The book of hours was a prayer book used for private devotion that grew in popularity and demand in the late middle ages, demonstrating the growing interest of lay people in connecting directly to their religion. Developed from breviary texts, the basic elements of a book of hours include a calendar, the Hours of the Virgin, the Office of the Dead, various prayers, and suffrages in honor of the saints (1)

The book of hours places emphasis on individual and personal prayer, including prayers and devotions often expressly chosen for inclusion by the patron or a spiritual advisor to honor certain saints or to foster particular devotions (2)

In addition to the text, elaborate illuminations were another means through which books of hours involved their readers at a very intimate level. The images are often an integral part of the prayer itself, promoting further contemplation on the text through visualization (3).
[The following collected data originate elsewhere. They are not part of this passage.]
(** The player [p] touches a vulnerable ghost *)
Definition caught (p : Player.t) (ghost : Ghost.t) : bool :=
  touches p ghost && String.eqb (Ghost._state ghost) "vulnerable".

Definition sent_home (p : Player.t) (ghost : Ghost.t) : Ghost.t :=
  if caught p ghost then Ghost.set_eaten_with_delay ghost else ghost.

(** No ghost has its initial position within the collision radius of the
    player's spawn point. *)
Definition spawn_is_clear (gm : Game.t) : Prop :=
  Forall (fun ghost =>
            Surd.ltb (Vector2D.distance_to
                        (Map.get_spawn_position (Game._map gm) "player")
                        (Ghost._initial_position ghost))
                     (Surd.of_Q (inject_Z Game.collision_radius)) = false)
         (Game._ghosts gm).

(** The loop has reached index [k] and no life was lost: the ghosts
    before [k] the player caught are back home, the others are those of
    [gm0]. *)
Definition unhurt (gm0 gm : Game.t) (k : nat) : Prop :=
  Player._lives (Game._player gm) = Player._lives (Game._player gm0)
  ∧ Player._position (Game._player gm) = Player._position (Game._player gm0)
  ∧ Game._state gm = Game._state gm0
  ∧ Game.waited gm = Game.waited gm0
  ∧ Game._map gm = Game._map gm0
  ∧ Player._score (Game._player gm)
    = Player._score (Game._player gm0)
      + 200 * Z.of_nat (length (filter (fun g => caught (Game._player gm0) g = true)
                                       (take k (Game._ghosts gm0))))
  ∧ Game._ghosts gm
    = (sent_home (Game._player gm0) <$> take k (Game._ghosts gm0))
      ++ drop k (Game._ghosts gm0)
  ∧ Forall (fun g => hit (Game._player gm0) g = false) (take k (Game._ghosts gm0)).
(** [a % b] on Python integers. *)
Definition py_mod (a b : Z) : M Z :=
  if b =? 0 then raise ZeroDivisionError else ret (a mod b).

(** [min] and [max] of two floats. *)
Definition py_min (a b : Q) : Q := if Qle_bool a b then a else b.
Definition py_max (a b : Q) : Q := if Qle_bool b a then a else b.

(* ================================================================== *)
(** ** The functions of the scripts *)

(** [debug_pixel_format(cam)] *)
Definition debug_pixel_format : M unit :=
  readable <- read (fun c => enum_readable (PixelFormat c)) ;;
  if negb readable then print [Txt "[WARN] PixelFormat is not readable."]
  else
    current_entry <- GetCurrentEntry node_PixelFormat ;;
    match current_entry with
    | Some (symbolic, e) =>
        if entry_readable e
        then print [Txt "[INFO] Current PixelFormat: "; Str symbolic]
        else print [Txt "[WARN] Current PixelFormat entry is not readable."]
    | None => print [Txt "[WARN] Current PixelFormat entry is not readable."]
    end.

(** The [for fmt_name in [...]] loop of [set_pixel_format]; the result says
    whether the loop returned from the function. *)
Fixpoint try_formats (names : list string) : M bool :=
  match names with
  | [] => ret false
  | fmt_name :: rest =>
      entry <- GetEntryByName node_PixelFormat fmt_name ;;
      if IsReadable_entry entry then
        v <- entry_GetValue entry ;;
        enum_SetIntValue node_PixelFormat v ;;
        print [Txt "[INFO] PixelFormat set to "; Str fmt_name] ;;
        ret true
      else try_formats rest
  end.

(** [set_pixel_format(cam)], the same in both scripts. *)
Definition set_pixel_format : M unit :=
  writable <- read (fun c => enum_writable (PixelFormat c)) ;;
  if negb writable
  then print [Txt "[WARN] Cannot write PixelFormat. Using current format."]
  else
    returned <- try_formats ["RGB8Packed"; "BGR8"; "Mono8"] ;;
    if returned then ret tt
    else print [Txt "[WARN] No preferred PixelFormat found. Using default."].

(** The fallback of [convert_image_to_bgr] that goes by [img.ndim]. *)
Definition generic_conversion (img : nat) : M nat :=
  a <- deref img ;;
  if ndim a =? 2 then cv2_cvtColor img COLOR_GRAY2BGR
  else cv2_cvtColor img COLOR_RGB2BGR.

(** [convert_image_to_bgr(image_result)], the same in both scripts.  The
    result is the reference of [frame_bgr]. *)
Definition convert_image_to_bgr (image_result : image) : M nat :=
  img <- GetNDArray image_result ;;
  let pixel_format := GetPixelFormat image_result in
  fmt_name <- try_except
                (s <- GetPixelFormatName image_result ;; ret (Some s))
                AttributeError
                (ret None) ;;
  match fmt_name with
  | Some fmt_name =>
      let fmt_name_upper := upper fmt_name in
      if str_in "MONO8" fmt_name_upper then cv2_cvtColor img COLOR_GRAY2BGR
      else if str_in "RGB8" fmt_name_upper then cv2_cvtColor img COLOR_RGB2BGR
      else if str_in "BGR8" fmt_name_upper then ret img
      else if str_in "BAYERRG8" fmt_name_upper then cv2_cvtColor img COLOR_BAYER_RG2BGR
      else if str_in "BAYERGB8" fmt_name_upper then cv2_cvtColor img COLOR_BAYER_GB2BGR
      else if str_in "BAYERGR8" fmt_name_upper then cv2_cvtColor img COLOR_BAYER_GR2BGR
      else if str_in "BAYERBG8" fmt_name_upper then cv2_cvtColor img COLOR_BAYER_BG2BGR
      else
        print [Txt "[WARN] Unhandled PixelFormat name '"; Str fmt_name;
               Txt "'. Using generic conversion."] ;;
        generic_conversion img
  | None =>
      print [Txt "[WARN] PixelFormat ("; Int pixel_format;
             Txt ") without name. Using generic conversion."] ;;
      generic_conversion img
  end.

(** The four parts of [configure_camera_resolution_fps], split where the
    source has its section comments. *)
Definition even_down (v : Z) : Z := if v mod 2 =? 1 then v - 1 else v.

Definition configure_resolution (width height : Z) : M unit :=
  w_ok <- read (fun c => int_writable (Width c)) ;;
  h_ok <- read (fun c => int_writable (Height c)) ;;
  if w_ok && h_ok then
    max_w <- read (fun c => int_max (Width c)) ;;
    max_h <- read (fun c => int_max (Height c)) ;;
    let width := Z.min width max_w in
    let height := Z.min height max_h in
    let width := even_down width in
    let height := even_down height in
    int_SetValue node_Width width ;;
    int_SetValue node_Height height ;;
    print [Txt "[INFO] Resolution set to "; Int width; Txt " x "; Int height]
  else print [Txt "[WARN] Width/Height not writable"].

Definition configure_offsets : M unit :=
  x_ok <- read (fun c => int_writable (OffsetX c)) ;;
  y_ok <- read (fun c => int_writable (OffsetY c)) ;;
  if x_ok && y_ok then
    max_offset_x <- read (fun c => int_max (OffsetX c)) ;;
    max_offset_y <- read (fun c => int_max (OffsetY c)) ;;
    let offset_x := max_offset_x / 2 in
    let offset_y := max_offset_y / 2 in
    int_SetValue node_OffsetX offset_x ;;
    int_SetValue node_OffsetY offset_y
  else ret tt.

Definition configure_frame_rate (fps : Q) : M unit :=
  en_ok <- read (fun c => bool_writable (AcquisitionFrameRateEnable c)) ;;
  (if en_ok then bool_SetValue true
   else print [Txt "[WARN] AcquisitionFrameRateEnable not writable (might be always on)."]) ;;
  fps_ok <- read (fun c => float_writable (AcquisitionFrameRate c)) ;;
  if fps_ok then
    max_fps <- read (fun c => float_max (AcquisitionFrameRate c)) ;;
    let fps := py_min fps max_fps in
    float_SetValue fps ;;
    print [Txt "[INFO] Frame rate set to "; Flt fps 2; Txt " FPS"]
  else print [Txt "[WARN] Cannot set AcquisitionFrameRate."].

Definition report_applied : M unit :=
  current_width <- read (fun c =>
    if int_readable (Width c) then int_value (Width c) else -1) ;;
  current_height <- read (fun c =>
    if int_readable (Height c) then int_value (Height c) else -1) ;;
  current_fps <- read (fun c =>
    if float_readable (AcquisitionFrameRate c)
    then float_value (AcquisitionFrameRate c) else (-1 # 1)%Q) ;;
  print [Txt "[CHECK] Applied resolution: "; Int current_width; Txt " x ";
         Int current_height; Txt ", FPS: "; Flt current_fps 2].

(** [configure_camera_resolution_fps(cam, width, height, fps)] *)
Definition configure_camera_resolution_fps (width height : Z) (fps : Q) : M unit :=
  configure_resolution width height ;;
  configure_offsets ;;
  configure_frame_rate fps ;;
  report_applied.

(** [start_continuous_mode(cam)] *)
Definition start_continuous_mode : M unit :=
  writable <- read (fun c => enum_writable (AcquisitionMode c)) ;;
  if negb writable
  then print [Txt "[ERROR] Cannot set AcquisitionMode to Continuous."]
  else
    cont_entry <- GetEntryByName node_AcquisitionMode "Continuous" ;;
    v <- entry_GetValue cont_entry ;;
    enum_SetIntValue node_AcquisitionMode v ;;
    BeginAcquisition ;;
    print [Txt "[INFO] Acquisition mode: Continuous"].

(** The arguments of [realtime_view_and_save]. *)
Record settings : Type := {
  output_dir : string;
  save_every_n_frames : Z;
  window_name : string;
  width : Z;
  height : Z;
  fps : Q
}.

Definition default_settings : settings :=
  {| output_dir := "captures"; save_every_n_frames := 10;
     window_name := "FLIR Realtime"; width := 1280; height := 720;
     fps := (30 # 1)%Q |}.

Definition save_name (t : tick) (frame_count : Z) : string :=
  "frame_" ++ strftime "%Y%m%d_%H%M%S" (localtime t) ++ "_"
           ++ format_06d frame_count ++ ".png".

(** What follows the fetch of a complete image in the [while True] loop,
    up to the key test; the result is the new frame count and whether the
    loop breaks. *)
Definition process_frame (s : settings) (t0 : Q) (image_result : image)
    (t : tick) (frame_count : Z) : M (Z * bool) :=
  frame_bgr <- convert_image_to_bgr image_result ;;
  Release image_result ;;
  let frame_count := frame_count + 1 in
  let elapsed := (clock t - t0)%Q in
  let fps_measured := (inject_Z frame_count / py_max elapsed (1 # 1000000))%Q in
  cv2_putText frame_bgr [Txt "FPS: "; Flt fps_measured 1] ;;
  m <- py_mod frame_count (save_every_n_frames s) ;;
  (if m =? 0 then
     let save_path := path_join (output_dir s) (save_name t frame_count) in
     cv2_imwrite save_path frame_bgr ;;
     print [Txt "[INFO] Saved frame #"; Int frame_count; Txt " -> "; Str save_path]
   else ret tt) ;;
  cv2_imshow (window_name s) frame_bgr ;;
  key <- cv2_waitKey 1 t ;;
  if Z.land key 255 =? 113
  then print [Txt "[INFO] 'q' pressed. Exiting loop."] ;; ret (frame_count, true)
  else ret (frame_count, false).

(** The [while True] loop of [realtime_view_and_save], one turn for each
    delivery of the environment; when the environment has nothing more,
    the fetch times out. *)
Fixpoint capture_loop (s : settings) (t0 : Q) (feed : list delivery)
    (frame_count : Z) : M unit :=
  match feed with
  | [] => _ <- GetNextImage 1000 None ;; ret tt
  | d :: rest =>
      image_result <- GetNextImage 1000 (Some (outcome d)) ;;
      if IsIncomplete image_result then
        print [Txt "[WARN] Incomplete image. Status: ";
               Int (GetImageStatus image_result)] ;;
        Release image_result ;;
        capture_loop s t0 rest frame_count
      else
        r <- process_frame s t0 image_result (at_tick d) frame_count ;;
        if snd r then ret tt else capture_loop s t0 rest (fst r)
  end.

(** The [finally] block of [realtime_view_and_save]. *)
Definition cleanup : M unit :=
  try_except EndAcquisition SpinnakerException (ret tt) ;;
  DeInit ;;
  Clear ;;
  ReleaseInstance ;;
  cv2_destroyAllWindows ;;
  print [Txt "[INFO] Cleanup done."].

(** The [try] block of [realtime_view_and_save]; [t0] is the first
    reading of the clock and [feed] what the camera, the clock and the
    keyboard supply. *)
Definition capture_session (s : settings) (t0 : Q) (feed : list delivery)
  : M unit :=
  Init ;;
  print [Txt "[INFO] Before setting PixelFormat:"] ;;
  debug_pixel_format ;;
  set_pixel_format ;;
  print [Txt "[INFO] After setting PixelFormat:"] ;;
  debug_pixel_format ;;
  configure_camera_resolution_fps (width s) (height s) (fps s) ;;
  start_continuous_mode ;;
  print [Txt "[INFO] Start realtime streaming. Press 'q' to quit."] ;;
  print [Txt "[INFO] Auto save: every "; Int (save_every_n_frames s);
         Txt " frames to directory: "; Str (output_dir s)] ;;
  capture_loop s t0 feed 0.

(** [realtime_view_and_save(...)] *)
Definition realtime_view_and_save (s : settings) (t0 : Q) (feed : list delivery)
  : M unit :=
  os_makedirs (output_dir s) ;;
  System_GetInstance ;;
  GetCameras ;;
  n <- GetSize ;;
  if (n =? 0)%nat then
    print [Txt "[ERROR] No FLIR cameras found."] ;;
    Clear ;;
    ReleaseInstance
  else try_finally (capture_session s t0 feed) cleanup.

(** The [try] block of [acquire_single_frame]; [next] is what the camera
    supplies. *)
Definition single_fetch (timeout_ms : Z) (next : option fetch) : M (option nat) :=
  image_result <- GetNextImage timeout_ms next ;;
  if IsIncomplete image_result then
    print [Txt "[WARN] Image incomplete. Status: ";
           Int (GetImageStatus image_result)] ;;
    Release image_result ;;
    ret None
  else
    frame <- convert_image_to_bgr image_result ;;
    Release image_result ;;
    ret (Some frame).

(** [acquire_single_frame(cam, timeout_ms)] of the single-frame script;
    the result is [None] or the reference of the converted frame. *)
Definition acquire_single_frame (timeout_ms : Z) (next : option fetch)
  : M (option nat) :=
  writable <- read (fun c => enum_writable (AcquisitionMode c)) ;;
  if negb writable
  then print [Txt "[ERROR] Cannot set AcquisitionMode."] ;; ret None
  else
    single_entry <- GetEntryByName node_AcquisitionMode "SingleFrame" ;;
    v <- entry_GetValue single_entry ;;
    enum_SetIntValue node_AcquisitionMode v ;;
    BeginAcquisition ;;
    try_finally (single_fetch timeout_ms next) EndAcquisition.
(** The digit appended by [Decimal.__truediv__] to an inexact quotient
    stands for the remainder: rounding the adjusted quotient is rounding
    the exact one. *)
Lemma rhe_div_sticky n d k :
  0 < d -> 1 <= k -> n mod d <> 0 ->
  rhe_div (if (n / d) mod 5 =? 0 then n / d + 1 else n / d) (10 ^ k)
  = rhe_div n (d * 10 ^ k).
Proof.
  intros Hd Hk Hrem.
  pose proof (Z.div_mod n d ltac:(lia)) as Hdm.
  pose proof (Z.mod_pos_bound n d Hd) as Hr.
  set (c := n / d) in *. set (rem := n mod d) in *.
  pose proof (pow10_pos (k - 1) ltac:(lia)) as Hg.
  rewrite (pow10_half k Hk). set (g := 10 ^ (k - 1)) in *.
  assert (Hpos : 0 < d * (2 * (5 * g))) by nia.
  destruct (rhe_div_nearest n (d * (2 * (5 * g))) Hpos) as [[H1 H2] _].
  set (r := rhe_div n (d * (2 * (5 * g)))) in *.
  assert (Hlo : (2 * r - 1) * (5 * g) <= c) by nia.
  assert (Hhi : c + 1 <= (2 * r + 1) * (5 * g)) by nia.
  apply rhe_div_unique; [lia|].
  assert (Hmul : forall t, (t * (5 * g)) mod 5 = 0).
  { intros t. replace (t * (5 * g)) with (t * g * 5) by lia. apply Z.mod_mul. lia. }
  destruct (Z.eqb_spec (c mod 5) 0) as [E|E].
  - assert (E1 : (c + 1) mod 5 = 1).
    { rewrite <- Z.add_mod_idemp_l, E by lia. reflexivity. }
    split; [lia|]. intros [H|H]; exfalso.
    + assert (c + 1 = (2 * r - 1) * (5 * g)) as H' by lia.
      rewrite H', Hmul in E1. discriminate.
    + assert (c + 1 = (2 * r + 1) * (5 * g)) as H' by lia.
      rewrite H', Hmul in E1. discriminate.
  - split; [lia|]. intros [H|H]; exfalso; apply E.
    + replace c with ((2 * r - 1) * (5 * g)) by lia. apply Hmul.
    + replace c with ((2 * r + 1) * (5 * g)) by lia. apply Hmul.
Qed.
The interweaving of text and visual imagery as consciously directed towards the fostering of personal prayer. 

The structure and contents of these prayer books tell us a great deal about the beliefs, habits, desires, and fears of the people who used them. 

 

 

1. Muir, Bernard J. “The Early Insular Prayer Book Tradition and the Development of the Book of Hours." In The Art of the Book: Its Place in Medieval Worship, 21-66. Devon, UK: University of Exeter Press, 1998. 

2. Muir “The Early Insular Prayer Book”, pg. 12

3. Manion, Margaret M. "Women, Art and Devotion: Three French Fourteenth-Century Royal Prayer Books." In The Art of the Book: Its Place in Medieval Worship, 21-66. Devon, UK: University of Exeter Press, 1998.